-- Opening Marker --

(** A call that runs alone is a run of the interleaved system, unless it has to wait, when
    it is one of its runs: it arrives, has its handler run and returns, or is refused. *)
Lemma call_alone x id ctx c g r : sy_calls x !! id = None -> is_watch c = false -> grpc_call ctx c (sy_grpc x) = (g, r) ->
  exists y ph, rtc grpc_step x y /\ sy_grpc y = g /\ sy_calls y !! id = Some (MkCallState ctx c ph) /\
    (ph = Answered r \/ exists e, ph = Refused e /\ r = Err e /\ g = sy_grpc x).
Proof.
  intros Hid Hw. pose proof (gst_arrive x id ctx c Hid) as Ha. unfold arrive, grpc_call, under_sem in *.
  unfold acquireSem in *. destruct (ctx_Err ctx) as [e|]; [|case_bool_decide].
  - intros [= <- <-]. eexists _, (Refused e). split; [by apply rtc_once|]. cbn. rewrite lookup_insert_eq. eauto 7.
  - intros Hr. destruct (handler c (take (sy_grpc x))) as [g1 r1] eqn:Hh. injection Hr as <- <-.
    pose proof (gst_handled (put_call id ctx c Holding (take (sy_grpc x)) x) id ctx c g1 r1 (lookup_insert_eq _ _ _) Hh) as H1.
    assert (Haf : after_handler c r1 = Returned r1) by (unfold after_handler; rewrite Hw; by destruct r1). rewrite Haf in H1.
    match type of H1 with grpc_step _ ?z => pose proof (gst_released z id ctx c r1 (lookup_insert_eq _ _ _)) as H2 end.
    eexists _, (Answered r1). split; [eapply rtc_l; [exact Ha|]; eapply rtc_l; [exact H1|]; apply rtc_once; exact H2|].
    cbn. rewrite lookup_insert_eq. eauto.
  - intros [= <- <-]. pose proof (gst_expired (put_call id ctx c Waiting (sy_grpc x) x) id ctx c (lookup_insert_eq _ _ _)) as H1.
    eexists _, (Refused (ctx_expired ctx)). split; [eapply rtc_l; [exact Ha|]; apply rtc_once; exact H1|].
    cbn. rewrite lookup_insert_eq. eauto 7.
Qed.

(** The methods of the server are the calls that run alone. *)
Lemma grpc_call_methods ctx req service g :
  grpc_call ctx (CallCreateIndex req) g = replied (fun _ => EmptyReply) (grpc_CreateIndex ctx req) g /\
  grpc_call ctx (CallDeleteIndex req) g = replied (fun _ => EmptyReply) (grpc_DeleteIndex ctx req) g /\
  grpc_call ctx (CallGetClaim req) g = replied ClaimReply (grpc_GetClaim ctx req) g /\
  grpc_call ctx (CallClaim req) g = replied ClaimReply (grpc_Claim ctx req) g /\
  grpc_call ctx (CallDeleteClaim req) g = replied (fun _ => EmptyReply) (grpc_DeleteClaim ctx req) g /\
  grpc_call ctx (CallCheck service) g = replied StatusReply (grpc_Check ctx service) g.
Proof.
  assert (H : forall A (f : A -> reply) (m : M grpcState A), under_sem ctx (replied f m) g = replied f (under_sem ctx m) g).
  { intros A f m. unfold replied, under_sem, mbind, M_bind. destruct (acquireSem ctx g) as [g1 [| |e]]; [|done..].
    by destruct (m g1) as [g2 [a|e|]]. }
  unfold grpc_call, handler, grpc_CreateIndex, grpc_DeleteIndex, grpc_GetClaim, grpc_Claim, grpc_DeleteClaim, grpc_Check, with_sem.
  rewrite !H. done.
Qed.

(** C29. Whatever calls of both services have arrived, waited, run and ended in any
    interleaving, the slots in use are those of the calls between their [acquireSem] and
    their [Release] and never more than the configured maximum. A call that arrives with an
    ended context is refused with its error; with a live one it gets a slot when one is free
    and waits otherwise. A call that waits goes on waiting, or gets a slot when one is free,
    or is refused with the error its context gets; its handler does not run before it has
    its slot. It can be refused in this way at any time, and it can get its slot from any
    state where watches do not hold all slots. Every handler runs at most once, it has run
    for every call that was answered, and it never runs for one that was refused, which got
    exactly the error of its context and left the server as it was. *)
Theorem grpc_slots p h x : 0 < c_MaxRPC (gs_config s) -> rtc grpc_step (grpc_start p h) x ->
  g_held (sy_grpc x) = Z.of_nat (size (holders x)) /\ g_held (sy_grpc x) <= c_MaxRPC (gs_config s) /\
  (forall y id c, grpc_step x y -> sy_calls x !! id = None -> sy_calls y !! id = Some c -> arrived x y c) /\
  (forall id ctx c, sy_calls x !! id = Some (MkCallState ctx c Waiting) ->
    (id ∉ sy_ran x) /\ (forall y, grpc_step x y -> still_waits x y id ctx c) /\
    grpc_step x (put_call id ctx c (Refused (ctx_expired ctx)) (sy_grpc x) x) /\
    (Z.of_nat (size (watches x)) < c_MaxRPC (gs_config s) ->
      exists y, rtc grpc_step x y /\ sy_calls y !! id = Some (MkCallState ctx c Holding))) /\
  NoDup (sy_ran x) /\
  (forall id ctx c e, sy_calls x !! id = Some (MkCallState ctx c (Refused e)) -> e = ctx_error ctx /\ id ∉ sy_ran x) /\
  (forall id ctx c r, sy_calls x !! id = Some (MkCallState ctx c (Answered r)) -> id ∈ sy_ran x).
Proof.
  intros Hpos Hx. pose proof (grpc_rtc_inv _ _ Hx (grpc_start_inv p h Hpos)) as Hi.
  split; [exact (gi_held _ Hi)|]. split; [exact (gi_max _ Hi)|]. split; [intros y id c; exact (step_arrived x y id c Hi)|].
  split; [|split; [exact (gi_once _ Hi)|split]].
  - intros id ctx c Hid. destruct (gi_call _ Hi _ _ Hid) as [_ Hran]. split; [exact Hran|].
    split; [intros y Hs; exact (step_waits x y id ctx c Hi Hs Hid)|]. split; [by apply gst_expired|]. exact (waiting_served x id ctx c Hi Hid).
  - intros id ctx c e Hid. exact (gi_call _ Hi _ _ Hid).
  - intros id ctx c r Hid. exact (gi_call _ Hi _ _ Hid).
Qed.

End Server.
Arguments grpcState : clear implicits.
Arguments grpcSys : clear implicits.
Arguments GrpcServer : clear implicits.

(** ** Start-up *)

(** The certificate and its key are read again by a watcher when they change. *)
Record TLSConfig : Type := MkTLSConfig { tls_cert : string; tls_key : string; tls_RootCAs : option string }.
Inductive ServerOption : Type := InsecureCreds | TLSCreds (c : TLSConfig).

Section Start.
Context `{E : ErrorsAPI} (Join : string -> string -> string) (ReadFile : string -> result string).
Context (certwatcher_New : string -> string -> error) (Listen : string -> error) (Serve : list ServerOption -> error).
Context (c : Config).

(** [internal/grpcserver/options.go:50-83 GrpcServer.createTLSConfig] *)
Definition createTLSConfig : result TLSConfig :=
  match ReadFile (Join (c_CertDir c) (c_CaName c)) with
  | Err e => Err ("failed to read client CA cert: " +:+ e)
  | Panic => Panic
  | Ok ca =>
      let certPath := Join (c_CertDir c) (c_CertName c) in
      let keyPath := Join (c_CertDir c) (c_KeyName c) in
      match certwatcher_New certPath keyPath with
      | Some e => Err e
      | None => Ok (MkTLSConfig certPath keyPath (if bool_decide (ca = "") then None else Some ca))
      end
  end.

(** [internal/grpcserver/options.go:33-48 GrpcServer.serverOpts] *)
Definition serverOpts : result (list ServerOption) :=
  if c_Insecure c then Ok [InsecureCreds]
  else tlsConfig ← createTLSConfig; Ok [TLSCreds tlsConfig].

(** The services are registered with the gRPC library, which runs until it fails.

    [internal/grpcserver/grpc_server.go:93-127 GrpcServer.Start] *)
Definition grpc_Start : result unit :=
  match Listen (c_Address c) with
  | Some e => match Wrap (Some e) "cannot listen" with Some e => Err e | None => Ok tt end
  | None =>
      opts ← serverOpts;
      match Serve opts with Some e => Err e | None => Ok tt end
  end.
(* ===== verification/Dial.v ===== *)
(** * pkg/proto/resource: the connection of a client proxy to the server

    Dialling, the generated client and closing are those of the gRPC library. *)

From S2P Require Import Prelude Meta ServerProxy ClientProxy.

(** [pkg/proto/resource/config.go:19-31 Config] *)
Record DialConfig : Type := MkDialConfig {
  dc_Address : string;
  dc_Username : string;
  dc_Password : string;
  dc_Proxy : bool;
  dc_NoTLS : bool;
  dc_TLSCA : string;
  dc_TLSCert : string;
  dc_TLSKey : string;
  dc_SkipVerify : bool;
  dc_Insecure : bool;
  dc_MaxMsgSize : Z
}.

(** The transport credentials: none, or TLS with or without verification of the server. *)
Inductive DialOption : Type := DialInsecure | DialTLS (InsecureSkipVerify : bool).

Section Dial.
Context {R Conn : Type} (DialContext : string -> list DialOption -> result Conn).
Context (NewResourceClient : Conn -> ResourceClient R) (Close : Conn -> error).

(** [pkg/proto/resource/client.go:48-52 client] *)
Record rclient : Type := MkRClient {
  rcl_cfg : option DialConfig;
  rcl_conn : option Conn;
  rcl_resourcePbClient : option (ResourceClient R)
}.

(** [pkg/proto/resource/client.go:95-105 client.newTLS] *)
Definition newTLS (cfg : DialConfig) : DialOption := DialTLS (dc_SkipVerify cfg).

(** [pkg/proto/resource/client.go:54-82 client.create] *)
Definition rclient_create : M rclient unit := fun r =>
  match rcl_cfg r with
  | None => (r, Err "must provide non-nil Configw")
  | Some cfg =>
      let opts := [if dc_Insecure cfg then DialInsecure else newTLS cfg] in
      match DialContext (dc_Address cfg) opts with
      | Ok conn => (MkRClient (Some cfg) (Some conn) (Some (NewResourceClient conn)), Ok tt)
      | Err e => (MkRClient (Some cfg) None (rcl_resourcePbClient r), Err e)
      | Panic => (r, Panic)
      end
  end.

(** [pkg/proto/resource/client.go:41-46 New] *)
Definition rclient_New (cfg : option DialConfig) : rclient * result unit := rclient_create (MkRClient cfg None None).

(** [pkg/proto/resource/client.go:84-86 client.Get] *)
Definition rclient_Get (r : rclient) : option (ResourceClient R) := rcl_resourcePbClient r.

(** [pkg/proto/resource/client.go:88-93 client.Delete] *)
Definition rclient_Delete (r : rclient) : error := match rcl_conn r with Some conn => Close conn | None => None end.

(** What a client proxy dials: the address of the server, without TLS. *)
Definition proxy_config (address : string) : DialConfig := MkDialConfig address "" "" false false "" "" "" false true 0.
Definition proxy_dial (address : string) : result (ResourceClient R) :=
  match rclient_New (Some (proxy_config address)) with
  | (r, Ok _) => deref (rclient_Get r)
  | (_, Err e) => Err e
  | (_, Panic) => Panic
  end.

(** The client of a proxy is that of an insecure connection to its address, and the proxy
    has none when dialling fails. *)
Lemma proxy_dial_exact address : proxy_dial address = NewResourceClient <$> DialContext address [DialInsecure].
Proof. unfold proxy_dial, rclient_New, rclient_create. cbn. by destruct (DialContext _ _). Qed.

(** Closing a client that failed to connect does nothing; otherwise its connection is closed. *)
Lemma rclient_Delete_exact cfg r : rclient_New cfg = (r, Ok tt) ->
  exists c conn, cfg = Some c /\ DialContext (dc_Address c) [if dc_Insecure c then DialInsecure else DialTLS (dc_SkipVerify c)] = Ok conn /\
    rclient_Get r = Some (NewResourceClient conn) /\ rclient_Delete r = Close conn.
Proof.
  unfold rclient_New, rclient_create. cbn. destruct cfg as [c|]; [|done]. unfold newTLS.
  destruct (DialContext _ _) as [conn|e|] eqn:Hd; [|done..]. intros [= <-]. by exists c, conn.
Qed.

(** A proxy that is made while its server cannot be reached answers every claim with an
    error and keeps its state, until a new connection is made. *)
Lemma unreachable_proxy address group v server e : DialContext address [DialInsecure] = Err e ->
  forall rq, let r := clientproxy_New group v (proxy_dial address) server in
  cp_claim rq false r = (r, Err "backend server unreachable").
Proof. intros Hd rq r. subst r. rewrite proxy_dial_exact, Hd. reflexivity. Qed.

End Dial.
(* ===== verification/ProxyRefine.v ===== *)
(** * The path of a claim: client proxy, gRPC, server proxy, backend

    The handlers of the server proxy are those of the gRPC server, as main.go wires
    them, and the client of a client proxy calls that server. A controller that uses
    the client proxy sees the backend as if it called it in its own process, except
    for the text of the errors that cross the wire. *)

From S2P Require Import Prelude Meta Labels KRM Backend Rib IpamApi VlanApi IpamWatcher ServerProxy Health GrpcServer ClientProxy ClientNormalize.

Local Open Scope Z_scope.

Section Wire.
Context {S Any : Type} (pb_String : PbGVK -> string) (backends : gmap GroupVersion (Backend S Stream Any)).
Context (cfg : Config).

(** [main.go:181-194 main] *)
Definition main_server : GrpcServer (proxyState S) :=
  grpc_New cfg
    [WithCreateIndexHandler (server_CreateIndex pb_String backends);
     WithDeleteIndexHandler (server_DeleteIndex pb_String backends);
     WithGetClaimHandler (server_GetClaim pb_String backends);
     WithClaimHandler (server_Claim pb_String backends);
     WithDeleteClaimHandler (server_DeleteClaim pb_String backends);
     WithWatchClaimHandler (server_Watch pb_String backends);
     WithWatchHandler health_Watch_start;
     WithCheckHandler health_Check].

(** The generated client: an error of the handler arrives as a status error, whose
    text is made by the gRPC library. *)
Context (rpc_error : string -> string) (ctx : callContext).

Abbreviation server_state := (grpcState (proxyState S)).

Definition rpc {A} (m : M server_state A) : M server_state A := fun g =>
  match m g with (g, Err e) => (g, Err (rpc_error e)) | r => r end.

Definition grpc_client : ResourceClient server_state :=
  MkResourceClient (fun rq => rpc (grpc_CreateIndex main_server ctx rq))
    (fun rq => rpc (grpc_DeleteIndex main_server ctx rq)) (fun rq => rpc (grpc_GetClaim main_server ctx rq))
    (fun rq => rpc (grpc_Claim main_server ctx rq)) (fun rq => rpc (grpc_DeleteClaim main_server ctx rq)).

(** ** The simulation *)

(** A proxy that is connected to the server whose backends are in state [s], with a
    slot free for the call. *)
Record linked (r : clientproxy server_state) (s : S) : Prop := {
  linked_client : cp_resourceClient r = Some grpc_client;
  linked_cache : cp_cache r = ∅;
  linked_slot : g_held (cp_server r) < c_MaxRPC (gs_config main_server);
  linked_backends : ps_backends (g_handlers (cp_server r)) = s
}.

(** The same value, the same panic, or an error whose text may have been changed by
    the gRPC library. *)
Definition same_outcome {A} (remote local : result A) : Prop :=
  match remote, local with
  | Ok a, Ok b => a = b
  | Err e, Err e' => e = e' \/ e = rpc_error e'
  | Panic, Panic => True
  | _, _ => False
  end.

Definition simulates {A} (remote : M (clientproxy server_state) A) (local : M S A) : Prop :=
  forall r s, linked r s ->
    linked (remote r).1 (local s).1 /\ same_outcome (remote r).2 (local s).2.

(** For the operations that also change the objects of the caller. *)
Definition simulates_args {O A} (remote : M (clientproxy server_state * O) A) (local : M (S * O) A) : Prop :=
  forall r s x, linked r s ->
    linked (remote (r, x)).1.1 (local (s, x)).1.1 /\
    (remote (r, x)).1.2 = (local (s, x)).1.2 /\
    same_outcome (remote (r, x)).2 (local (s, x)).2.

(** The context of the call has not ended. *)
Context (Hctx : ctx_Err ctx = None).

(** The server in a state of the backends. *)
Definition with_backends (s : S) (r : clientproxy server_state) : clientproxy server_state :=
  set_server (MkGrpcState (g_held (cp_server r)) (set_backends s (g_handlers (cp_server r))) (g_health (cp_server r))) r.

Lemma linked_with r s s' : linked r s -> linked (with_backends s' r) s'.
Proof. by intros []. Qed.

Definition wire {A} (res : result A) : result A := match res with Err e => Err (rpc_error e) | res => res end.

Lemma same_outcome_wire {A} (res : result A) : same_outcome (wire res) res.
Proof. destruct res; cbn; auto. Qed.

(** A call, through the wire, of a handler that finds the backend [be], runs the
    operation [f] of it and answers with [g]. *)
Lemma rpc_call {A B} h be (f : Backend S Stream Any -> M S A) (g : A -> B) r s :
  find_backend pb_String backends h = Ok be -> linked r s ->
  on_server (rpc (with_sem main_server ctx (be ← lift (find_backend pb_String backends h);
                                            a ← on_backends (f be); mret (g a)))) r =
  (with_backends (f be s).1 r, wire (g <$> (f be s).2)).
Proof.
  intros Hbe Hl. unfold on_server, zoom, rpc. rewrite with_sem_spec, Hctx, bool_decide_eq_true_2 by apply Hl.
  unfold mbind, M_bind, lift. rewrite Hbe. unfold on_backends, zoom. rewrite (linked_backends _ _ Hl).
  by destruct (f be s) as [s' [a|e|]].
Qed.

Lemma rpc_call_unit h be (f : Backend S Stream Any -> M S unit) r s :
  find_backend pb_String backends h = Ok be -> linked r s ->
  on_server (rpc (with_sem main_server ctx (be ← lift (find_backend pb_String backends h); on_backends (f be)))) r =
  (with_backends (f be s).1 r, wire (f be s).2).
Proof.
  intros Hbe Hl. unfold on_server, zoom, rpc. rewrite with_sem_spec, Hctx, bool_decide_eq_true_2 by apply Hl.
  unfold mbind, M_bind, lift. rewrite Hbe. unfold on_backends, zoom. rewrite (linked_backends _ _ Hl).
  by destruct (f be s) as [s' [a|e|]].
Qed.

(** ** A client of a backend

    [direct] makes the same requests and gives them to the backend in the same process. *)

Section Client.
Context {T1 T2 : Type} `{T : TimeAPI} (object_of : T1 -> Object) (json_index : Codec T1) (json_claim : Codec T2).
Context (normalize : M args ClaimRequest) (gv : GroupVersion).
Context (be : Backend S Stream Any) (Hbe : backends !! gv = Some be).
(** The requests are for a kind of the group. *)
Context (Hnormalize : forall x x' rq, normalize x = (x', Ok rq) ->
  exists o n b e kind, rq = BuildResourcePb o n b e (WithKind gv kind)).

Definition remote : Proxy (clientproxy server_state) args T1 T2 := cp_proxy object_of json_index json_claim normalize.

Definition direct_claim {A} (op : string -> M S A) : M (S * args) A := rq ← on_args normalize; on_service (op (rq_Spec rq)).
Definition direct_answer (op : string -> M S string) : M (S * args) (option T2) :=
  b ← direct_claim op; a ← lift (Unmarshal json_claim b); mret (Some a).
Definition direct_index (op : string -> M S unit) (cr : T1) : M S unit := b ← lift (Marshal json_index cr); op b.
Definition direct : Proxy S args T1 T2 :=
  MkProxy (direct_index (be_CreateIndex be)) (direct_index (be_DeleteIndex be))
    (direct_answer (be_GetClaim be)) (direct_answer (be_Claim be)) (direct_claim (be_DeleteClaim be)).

-- Closing Marker --

Filter the listing above for the string "made" and copy every matching line.

(** A proxy that is made while its server cannot be reached answers every claim with an
    error and keeps its state, until a new connection is made. *)
    text is made by the gRPC library. *)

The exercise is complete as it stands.